Исполнитель заказа Гальцевой, увлеченный Хайдеггером, работал con amore. Он полагался на размах русского языка в передаче хайдеггеровского монументализма, особенно в концовках разделов:

Нигилизм у Хайдеггера не предмет положительного исследования и вообще не такая реальность, на которую можно было бы указать: человек всегда носит его в себе как бездну ничто, над которой взвешено его существо, даже если он в нее не заглядывает; нигилизм оказывается знамением безграничной человеческой свободы, пути которой никогда заранее не определены и которая открыта как для гибели, так и для спасения.[130]

Он естественно думал об афганской авантюре, когда обобщал по Хайдеггеру ницшевскую мысль о«мировом господстве»:

Новому человеку эпохи идеологий нечего больше делать на земле, кроме как упрочивать абсолютное господство над ней — или поставить под вопрос свою метафизически-нигилистическую сущность. Когда летом 1940 года Хайдеггер впервые развертывал перед пустеющей аудиторией перспективу «заката истины сущего», «опустошения земли» и шествия по ней нового «человечества метафизики», «работающего зверя», немецкие армии вкатывались во Францию и готовились к высадке на Британские острова[131].

Работавших в ИНИОНе и для ИНИОНа окружало тогда, как всех писавших и говоривших в России, пока еще звонкое, забытое теперь отзывчивое пространство. Малотиражность изданий мало кого смущала. Слава об открытом информационном окне на Запад широко расходилась и среди тех, до кого те издания не доходили. Окно было нужно людям, которые только мечтали о поездке заграницу или, побывав для начала в Польше или пусть даже пятидневным туристом в Париже, лишь острее понимали, насколько этого недостаточно.

Жажда действия брала свое.
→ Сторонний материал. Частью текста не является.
(** X4.  On a list without shared ids, deleting the id of a task of the list
    removes that task and no other, leaving the rest in order; deleting an id
    that no task has changes nothing. *)
Theorem delete_removes_one (ts : list Task) (n : Z) :
  NoDup (id <$> ts) →
  (∀ t, t ∈ ts → id t = n →
     ∃ before after,
       ts = before ++ t :: after
       ∧ taskReducer ts (DeleteTask n) = before ++ after
       ∧ length (taskReducer ts (DeleteTask n)) = pred (length ts))
  ∧ (n ∉ id <$> ts → taskReducer ts (DeleteTask n) = ts).
Proof.
  intros Hd. split.
  - intros t Ht Hn.
    apply list_elem_of_split in Ht as (before & after & ->).
    exists before, after. split; [done|].
    rewrite fmap_app, fmap_cons in Hd.
    apply NoDup_app in Hd as (_ & Hba & Hd). apply NoDup_cons in Hd as [Ha _].
    assert (taskReducer (before ++ t :: after) (DeleteTask n) = before ++ after) as E.
    { cbn [taskReducer]. rewrite filter_app, filter_cons_False by (intros H; by apply H).
      rewrite !filter_fresh_id; [done | |].
      - intros u Hu Hun. apply Ha. apply list_elem_of_fmap. exists u.
        split; [congruence | done].
      - intros u Hu Hun. apply (Hba (id u)).
        + apply list_elem_of_fmap. eauto.
        + rewrite Hun, <- Hn. left. }
    split; [exact E|]. rewrite E, !length_app. cbn. lia.
  - intros Hn. cbn [taskReducer]. apply filter_fresh_id.
    intros u Hu Hun. apply Hn. apply list_elem_of_fmap. eauto.
Qed.

Lemma delete_removes_one_witness :
  ∃ before after,
    [ {| id := 1; title := "one" |}; {| id := 2; title := "two" |};
      {| id := 3; title := "three" |} ]
    = before ++ {| id := 2; title := "two" |} :: after
    ∧ taskReducer
        [ {| id := 1; title := "one" |}; {| id := 2; title := "two" |};
          {| id := 3; title := "three" |} ] (DeleteTask 2)
      = before ++ after.
Proof.
  destruct (delete_removes_one
              [ {| id := 1; title := "one" |}; {| id := 2; title := "two" |};
                {| id := 3; title := "three" |} ] 2) as [H _].
  - cbn. repeat constructor; rewrite ?elem_of_cons, ?elem_of_nil; intros H; lia.
  - destruct (H {| id := 2; title := "two" |}) as (before & after & H1 & H2 & _).
    + right. left.
    + reflexivity.
    + by exists before, after.
Defined.

End TasksMore.

(* ===================================================================== *)
(** * The counter reducer, the store and the login link *)
(* ===================================================================== *)

Section CounterReducerFacts.
Import CounterReducer.

Lemma dispatched_app s pre post :
  dispatched s (pre ++ post) = dispatched (dispatched s pre) post.
Proof. unfold dispatched. apply foldl_app. Qed.

Lemma dispatched_without_reset (actions : list Action) : ∀ s,
  Reset ∉ actions →
  dispatched s actions
  = s + Z.of_nat (length (filter (λ a, a = Increment) actions)).
Proof.
  induction actions as [|a actions IH]; intros s Hno.
  - cbn. lia.
  - apply not_elem_of_cons in Hno as [Ha Hno].
    change (dispatched s (a :: actions))
      with (dispatched (counterReducer s a) actions).
    rewrite IH by done. rewrite filter_cons.
    destruct a; [| done |]; cbn [counterReducer].
    + rewrite decide_True by done. cbn [length]. lia.
    + rewrite decide_False by done. done.
Qed.

(** X5.  While the numbers stay where the program's arithmetic is exact
    (integers of magnitude at most 2^53), the counter shows the number of
    ["INCREMENT"]s dispatched since the last ["RESET"], whatever came before
    it; with no ["RESET"] at all it shows the initial state plus the number
    of ["INCREMENT"]s. *)
Theorem counter_counts_since_reset (s : Z) (pre post : list Action) :
  Reset ∉ post →
  Z.of_nat (length (filter (λ a, a = Increment) post)) ≤ 2 ^ 53 →
  dispatched s (pre ++ Reset :: post)
    = Z.of_nat (length (filter (λ a, a = Increment) post))
  ∧ (- 2 ^ 53 ≤ s →
     s + Z.of_nat (length (filter (λ a, a = Increment) post)) ≤ 2 ^ 53 →
     dispatched s post
     = s + Z.of_nat (length (filter (λ a, a = Increment) post))).
Proof.
  intros Hno _. split.
  - rewrite dispatched_app.
    change (dispatched (dispatched s pre) (Reset :: post))
      with (dispatched 0 post).
    rewrite dispatched_without_reset by done. lia.
  - intros _ _. by apply dispatched_without_reset.
Qed.

Lemma counter_counts_since_reset_witness :
  dispatched 5 ([Increment; Unlisted] ++ Reset :: [Increment; Unlisted; Increment])
  = 2
  ∧ dispatched 5 [Increment; Unlisted; Increment] = 7.
Proof.
  destruct (counter_counts_since_reset 5 [Increment; Unlisted]
              [Increment; Unlisted; Increment]) as [H1 H2].
  - rewrite !elem_of_cons, elem_of_nil. intros [H | [H | [H | []]]]; discriminate H.
  - vm_compute. discriminate.
  - split.
    + rewrite H1. reflexivity.
    + rewrite H2; [reflexivity | vm_compute; discriminate | vm_compute; discriminate].
Defined.

(** X6.  The store of the Counter component computes what the reducer did:
    after any clicks on the two buttons, the store's [counter] is the state
    that [counterReducer] reaches from the store's initial [counter] under
    the actions the buttons used to dispatch; the store's other property is
    never written. *)
Theorem store_follows_reducer (s : Counter.CounterStore) (buttons : list Button) :
  Counter.counter (clicked s buttons)
    = dispatched (Counter.counter s) (dispatches <$> buttons)
  ∧ Counter.max (clicked s buttons) = Counter.max s.
Proof.
  revert s. induction buttons as [|b buttons IH]; intros s; [done|].
  change (clicked s (b :: buttons))
    with (clicked (Counter.set [] s (calls b)).1 buttons).
  rewrite fmap_cons.
  change (dispatched (Counter.counter s) (dispatches b :: (dispatches <$> buttons)))
    with (dispatched (counterReducer (Counter.counter s) (dispatches b))
            (dispatches <$> buttons)).
  destruct (IH (Counter.set [] s (calls b)).1) as [-> ->].
  by destruct b.
Qed.

End CounterReducerFacts.

Section LoginStatusFacts.
Import Auth LoginStatus.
Авторы информационных сборников, осведомленные и активные интеллектуалы, все меньше готовы были скрывать, что у них имеется продуманная альтернатива официозу[132]. С другой стороны, под рубрикой информации стали проходить самостоятельные исследования, по своей тематике — проблема нигилизма, политическая философия — пока еще недопустимые в контролируемой печати. Размывалось и понятие «реферативного сборника», который все чаще включал переводы[133]. Занимаясь своими разработками, ученые умели внушить необходимость темы и в целой серии сборников развертывали собственные идеи и обозревали изученную литературу[134].
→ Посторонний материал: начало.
Lemma table_candidates_valid_witness :
  Forall (table_candidate ex_shape ex_rows 1) ex_table1.1
  /\ (length ex_table1.1 <= length ex_rows)%nat.
Proof.
  destruct (@table_candidates_valid caseless_db ex_shape ex_ocr ex_rows ex_cols 1 0)
    as [_ H].
  apply (H ex_table1.1 ex_table1.2). reflexivity.
Defined.

(** X11.  Table mode draws its ids from the module's counter: over two
    calls of one run, the second starting from the counter that the first
    one left, all ids are positive, increase in the order of creation and
    are pairwise distinct. *)
Theorem table_mode_ids {db : UnicodeDB} shape1 ocr1 shape2 ocr2 rows1 cols1 page1
    rows2 cols2 page2 counter cands1 counter1 cands2 counter2 :
  0 <= counter ->
  assemble_candidates_from_table shape1 ocr1 rows1 cols1 page1 counter = (Ok cands1, counter1) ->
  assemble_candidates_from_table shape2 ocr2 rows2 cols2 page2 counter1 = (Ok cands2, counter2) ->
  increasing (id <$> cands1 ++ cands2)
  /\ NoDup (id <$> cands1 ++ cands2)
  /\ Forall (fun c => 0 < id c) (cands1 ++ cands2).
Proof. apply table_mode_ids_unique. Qed.

Lemma table_mode_ids_witness :
  increasing (id <$> ex_table1.1 ++ ex_table2.1)
  /\ NoDup (id <$> ex_table1.1 ++ ex_table2.1)
  /\ Forall (fun c => 0 < id c) (ex_table1.1 ++ ex_table2.1).
Proof.
  apply (@table_mode_ids caseless_db ex_shape ex_ocr ex_shape ex_ocr ex_rows ex_cols 1
           ex_rows ex_cols 2 0 ex_table1.1 ex_table1.2 ex_table2.1 ex_table2.2).
  - lia.
  - reflexivity.
  - reflexivity.
Defined.

(* ===================================================================== *)
(** * Further properties: headers, footers and groups *)
(* ===================================================================== *)

(** X12.  [_bbox_intersects_region] does not depend on the order of its
    two boxes, and for well-formed boxes it holds exactly when the two
    rectangles, borders included, have a point in common. *)
Theorem bbox_intersects_common_point a b :
  _bbox_intersects_region a b = _bbox_intersects_region b a
  /\ (well_formed a -> well_formed b ->
      (_bbox_intersects_region a b = true <-> exists x y, common_point a b x y)).
Proof.
  destruct a as [[[x1 y1] x2] y2], b as [[[rx1 ry1] rx2] ry2].
  unfold _bbox_intersects_region, well_formed, common_point. cbn [bx1 by1 bx2 by2].
  rewrite !Z.gtb_ltb. split.
  - destruct (x2 <? rx1) eqn:E1, (rx2 <? x1) eqn:E2, (y2 <? ry1) eqn:E3, (ry2 <? y1) eqn:E4;
      reflexivity.
  - intros [Ha1 Ha2] [Hb1 Hb2].
    rewrite negb_true_iff, !orb_false_iff, !Z.ltb_ge. split.
    + intros [[[H1 H2] H3] H4]. exists (Z.max x1 rx1), (Z.max y1 ry1). lia.
    + intros (x & y & H). lia.
Qed.

Lemma bbox_intersects_common_point_witness :
  _bbox_intersects_region (10, 10, 390, 30) (0, 0, 400, 15) = true
  <-> exists x y, common_point (10, 10, 390, 30) (0, 0, 400, 15) x y.
Proof.
  destruct (bbox_intersects_common_point (10, 10, 390, 30) (0, 0, 400, 15)) as [_ H].
  apply H; unfold well_formed; simpl; lia.
Defined.

Lemma intersects_repeated_spec page_no box regions :
  intersects_repeated page_no box regions = true
  <-> exists region, region ∈ regions /\ r_page region = page_no
                     /\ _bbox_intersects_region box (r_bbox region) = true.
Proof.
  induction regions as [|r rs IH]; cbn [intersects_repeated].
  - split; [discriminate | intros (? & H & _); inversion H].
  - destruct ((r_page r =? page_no) && _bbox_intersects_region box (r_bbox r)) eqn:E.
    + split; [intros _ | reflexivity].
      apply andb_true_iff in E as [E1 E2]. apply Z.eqb_eq in E1.
      exists r. split; [by left | by split].
    + rewrite IH. split.
      * intros (x & H1 & H2). exists x. split; [by right | exact H2].
      * intros (x & H1 & H2 & H3). apply elem_of_cons in H1 as [-> | H1].
        -- apply Z.eqb_eq in H2. rewrite H2, H3 in E. discriminate.
        -- exists x. by split.
Qed.

Lemma hits_spec regions c : hits regions c = true <-> on_repeated_region regions c.
Proof.
  unfold hits, on_repeated_region. destruct (bbox c) as [box|].
  - rewrite intersects_repeated_spec. split.
    + intros (r & H1 & H2 & H3). by exists box, r.
    + intros (box' & r & [= <-] & H1 & H2 & H3). by exists r.
  - split; [discriminate | intros (? & ? & H & _); discriminate].
Qed.

Lemma filter_loop_spec regions cs : forall remaining filtered,
  filter_loop regions cs remaining filtered
  = (remaining ++ List.filter (fun c => negb (hits regions c)) cs,
     filtered ++ List.filter (hits regions) cs).
Proof.
  induction cs as [|c cs IH]; intros remaining filtered; cbn [filter_loop List.filter].
  - by rewrite !app_nil_r.
  - destruct (hits regions c) eqn:E; cbn [negb]; unfold hits in E;
      destruct (bbox c) as [box|]; try discriminate;
      rewrite ?E, IH, <- ?app_assoc; reflexivity.
Qed.

Lemma filter_split_perm {A : Type} (p : A -> bool) (l : list A) :
  List.filter (fun x => negb (p x)) l ++ List.filter p l ≡ₚ l.
Proof.
  induction l as [|x l IH]; [reflexivity |]. cbn [List.filter].
  destruct (p x); cbn [negb app].
  - rewrite <- Permutation_middle. by constructor.
  - by constructor.
Qed.

Lemma list_filter_sublist {A : Type} (p : A -> bool) (l : list A) :
  List.filter p l `sublist_of` l.
Proof.
  induction l as [|x l IH]; [constructor |]. cbn [List.filter].
  destruct (p x); [by apply sublist_skip | by apply sublist_cons].
Qed.

(** X13.  [repeated_header_footer_filter] splits the candidates without
    losing, repeating or reordering any: what it filters out are the
    candidates with a box that overlaps a repeated region of their own
    page, and, given two pages or more, what remains are the others; with
    fewer than two pages nothing is filtered. *)
Theorem header_footer_filter_partition (Image : Type)
    (detect : list Image -> Q -> Q -> list Region) candidates pages_images :
  let regions := detect pages_images (15 # 100)%Q (15 # 100)%Q in
  let r := repeated_header_footer_filter Image detect candidates pages_images in
  r.1 ++ r.2 ≡ₚ candidates
  /\ r.1 `sublist_of` candidates
  /\ r.2 `sublist_of` candidates
  /\ Forall (on_repeated_region regions) r.2
  /\ ((2 <= length pages_images)%nat ->
      Forall (fun c => ~ on_repeated_region regions c) r.1)
  /\ ((length pages_images < 2)%nat -> r = (candidates, [])).
Proof.
  intros regions r.
  assert (Hr : r = repeated_header_footer_filter Image detect candidates pages_images)
    by reflexivity.
  assert (Hregions : detect pages_images (15 # 100)%Q (15 # 100)%Q = regions)
    by reflexivity.
  clearbody r regions.
  assert (Hid : r = (candidates, []) ->
                r.1 ++ r.2 ≡ₚ candidates /\ r.1 `sublist_of` candidates
                /\ r.2 `sublist_of` candidates /\ Forall (on_repeated_region regions) r.2).
  { intros ->. cbn [fst snd]. rewrite app_nil_r.
    repeat split; [done | done | apply sublist_nil_l | constructor]. }
  assert (Hrun : r = filter_loop regions candidates [] [] ->
                r.1 ++ r.2 ≡ₚ candidates /\ r.1 `sublist_of` candidates
                /\ r.2 `sublist_of` candidates /\ Forall (on_repeated_region regions) r.2
                /\ Forall (fun c => ~ on_repeated_region regions c) r.1).
  { intros ->. rewrite filter_loop_spec. cbn [fst snd app].
    split; [apply filter_split_perm |].
    split; [apply list_filter_sublist |]. split; [apply list_filter_sublist |]. split.
    - apply Forall_forall. intros c Hc.
      apply list_elem_of_In, List.filter_In in Hc as [_ Hc]. by apply hits_spec.
    - apply Forall_forall. intros c Hc.
      apply list_elem_of_In, List.filter_In in Hc as [_ Hc].
      apply negb_true_iff in Hc. rewrite <- hits_spec. congruence. }
  unfold repeated_header_footer_filter in Hr.
  destruct candidates as [|c cs].
  { destruct (Hid Hr) as (H1 & H2 & H3 & H4). repeat split; try done.
    intros _. rewrite Hr. constructor. }
  destruct pages_images as [|p0 [|p1 ps]].
  - destruct (Hid Hr) as (H1 & H2 & H3 & H4).
    repeat split; try done. simpl. lia.
  - destruct (Hid Hr) as (H1 & H2 & H3 & H4).
    repeat split; try done. simpl. lia.
  - rewrite Hregions in Hr. destruct regions as [|r0 rs].
    + destruct (Hid Hr) as (H1 & H2 & H3 & H4).
      split; [exact H1 |]. split; [exact H2 |]. split; [exact H3 |].
      split; [exact H4 |]. split.
      * intros _. apply Forall_forall. intros x _ Hx.
        destruct Hx as (box & reg & _ & Hr0 & _). by apply elem_of_nil in Hr0.
      * simpl. lia.
    + destruct (Hrun Hr) as (H1 & H2 & H3 & H4 & H5).
      split; [exact H1 |]. split; [exact H2 |]. split; [exact H3 |].
      split; [exact H4 |]. split; [intros _; exact H5 | simpl; lia].
Qed.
Наконец, в том же 1987-м Рената Гальцева и Ирина Роднянская в совместном занявшем почти весь сборник «обзоре», фактически книге, которая и была благополучно издана вскоре свободной прессой, пошли в почти прямое наступление на марксизм, все еще казавшийся им главным врагом, подняв тематику идеологии вообще. Правда, они еще ссылались на «марксово истолкование этого феномена как ложного сознания»[135]. Заглядывая вперед, два автора предвидели, что поддержанное силой марксистское лжеединство может смениться нежелательным разбродом в форме размытого плюрализма, не дав шанса утвердиться единству истинному.

Вместо подлинного многообразия общественных мнений и начинаний, в идеале обеспечиваемого гражданским плюрализмом, плюралистическая идеология предлагает разнообразие мнимое, пустое, — ибо мнение, которому не дано шанса доказать свою правоту перед высшим судом истины, незначительно в буквальном понимании этого слова: в нем нет общезначимого зерна ценности и смысла[136].

Обзор кончался предельно взвешенными словами, которые выражали строго антимарксистские убеждения авторов, но в то же время могли быть приняты за страстную защиту традиционных идеологических позиций. Ротапринтная печать несет здесь явственные следы интенсивной редакционной, в данном случае одновременно авторской, доработки:

Сколько бы ни усиливались антиидеологи-плюралисты обойти со своих прагматических флангов факт конфронтации «ложного сознания» и истины, он остается ключевым посреди эпохального соперничества идеологий[137].

Последние ИНИОНовские «закрытые» сборники были посвящены богословию. Старательно подготовленные изложения почти всех главных книг Этьена Жильсона в 1987 году вышли еще как номерное издание[138], а в следующем году — уже как открытое[139].

Всего дольше засекречивалось православие. Богатый научный сборник, в который вошли сообщения о работах А. Шмемана, А.В. Карташева, С. Зеньковского, Н. Зернова, Л. Поспеловского, Г.П. Федотова, Фери фон Лилиенфельд, В. Волкова с множеством важных сведений и значительной библиографией, был, пожалуй, последним изданием ИНИОН, который по каким-то причинам начальство решило засекретить[140].